Embora essas condutas não sejam positivadas (escritas), elas são consideradas normas jurídicas por tratarem de um comportamento adotado há tempos por um agrupamento de pessoas (povos, sociedades, cidades, países).

Desta forma, é possível afirmar que o direito consuetudinário de uma sociedade pode estar fortemente ligado:

  • à sua cultura;
  • a aspectos étnicos e religiosos;
  • à localização geográfica;
  • à colonização e influência estrangeira.

Esses fatores podem influenciar tanto a origem quanto o desenvolvimento dos costumes, tradições e comportamentos de um povo.

 

Quais são as características do direito consuetudinário?

A partir do momento em que se visualiza o direito consuetudinário como um conjunto de costumes, facilmente se pode compreender que ele sofrerá mudanças com o passar dos anos, afinal, as sociedades evoluem e se modificam.

Com isso em mente, extraem-se três principais características do direito consuetudinário:

1. Flexibilidade: esse atributo se relaciona com a mutabilidade dos comportamentos e pensamentos de uma sociedade ao longo do tempo.
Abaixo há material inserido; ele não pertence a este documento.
(** What a successful mix or dispatch did. *)
Lemma exec_inv c st st' logs acts : call_wf c → is_insert c = false → exec c st = Ok (st', logs, acts) →
  ∃ vk data cts ext msg nfs st1 log, length data = 9%nat ∧ length cts = 2%nat ∧ logs = [log] ∧
    _checkMkrootNullifiersHsigAppendNullifiersState vk data st = Ok (nfs, st1) ∧
    _mixAppendCommitmentsEmitAndHandlePublicValues d ext msg data cts nfs st1 = Ok (st', log, acts).
Proof.
  intros Hwf Hins He. destruct c as [ext msg proof vk sigma data cts | ext msg vkh inputs decoded |]; [| |done]; cbn in He.
  - apply bind_Ok_inv in He as ([[st2 log] acts'] & He & E). apply Ok_inj in E. injection E as <- <- <-.
    destruct Hwf as (_ & Hd & Hc). unfold mix in He. apply bind_Ok_inv in He as ([nfs st1] & Hcheck & He).
    do 4 apply bind_Ok_inv in He as (? & _ & He). apply bind_Ok_inv in He as (? & _ & He).
    apply bind_Ok_inv in He as (? & _ & He). apply bind_Ok_inv in He as (? & _ & He).
    exists vk, data, cts, ext, msg, nfs, st1, log. unfold zlen in Hd, Hc. change _NUM_INPUTS with 9 in Hd. change _JSOUT with 2 in Hc.
    split_and!; [lia | lia | done | done | done].
  - apply bind_Ok_inv in He as ([[st2 log] acts'] & He & E). apply Ok_inj in E. injection E as <- <- <-.
    unfold dispatch in He. do 3 apply bind_Ok_inv in He as (? & _ & He).
    apply bind_Ok_inv in He as ([[[vk sigma] data] cts] & _ & He).
    apply bind_Ok_inv in He as (? & Hd & He). apply require_Ok, Z.eqb_eq in Hd.
    apply bind_Ok_inv in He as (? & Hc & He). apply require_Ok, Z.eqb_eq in Hc.
    do 2 apply bind_Ok_inv in He as (? & _ & He). apply bind_Ok_inv in He as ([nfs st1] & Hcheck & He).
    do 4 apply bind_Ok_inv in He as (? & _ & He). apply bind_Ok_inv in He as (? & _ & He).
    exists vk, data, cts, ext, msg, nfs, st1, log. unfold zlen in Hd, Hc. change _NUM_INPUTS with 9 in Hd. change _JSOUT with 2 in Hc.
    split_and!; [lia | lia | done | done | done].
Qed.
Embora as tradições e os costumes sejam mantidos por várias gerações, eles também são flexíveis e são passíveis de mudança.

2. Adaptabilidade: o direito consuetudinário se adapta à realidade e às novas formas de pensar de uma sociedade. As tradições podem continuar existindo, mas podem sofrer adaptações para melhor se adequarem aos ideais atuais da sociedade.

3. Legitimidade: o direito consuetudinário é legítimo, ou seja, é considerado norma jurídica, ainda que não esteja escrito/positivado em alguma legislação da sociedade. 

 

Como surgiu o direito consuetudinário?

O direito consuetudinário é considerado tão antigo quanto a humanidade. 

Ele surgiu dos primeiros agrupamentos organizados de pessoas, ou seja, das primeiras sociedades, as quais, por meio da oralidade, transmitiam seus costumes para as gerações seguintes.

Desde as primeiras civilizações organizadas na Grécia Antiga, é possível encontrar registros de povos que passavam adiante suas “leis” por meio de tradições orais, sendo que estas serviam como base para decisões diárias e políticas.

 

Direito consuetudinário internacional

Se o direito consuetudinário é um conjunto de costumes e práticas aceitas por uma sociedade, como normas jurídicas não-escritas, no âmbito internacional essas práticas envolvem questões humanitárias, de dignidade, proteção e resolução de conflitos.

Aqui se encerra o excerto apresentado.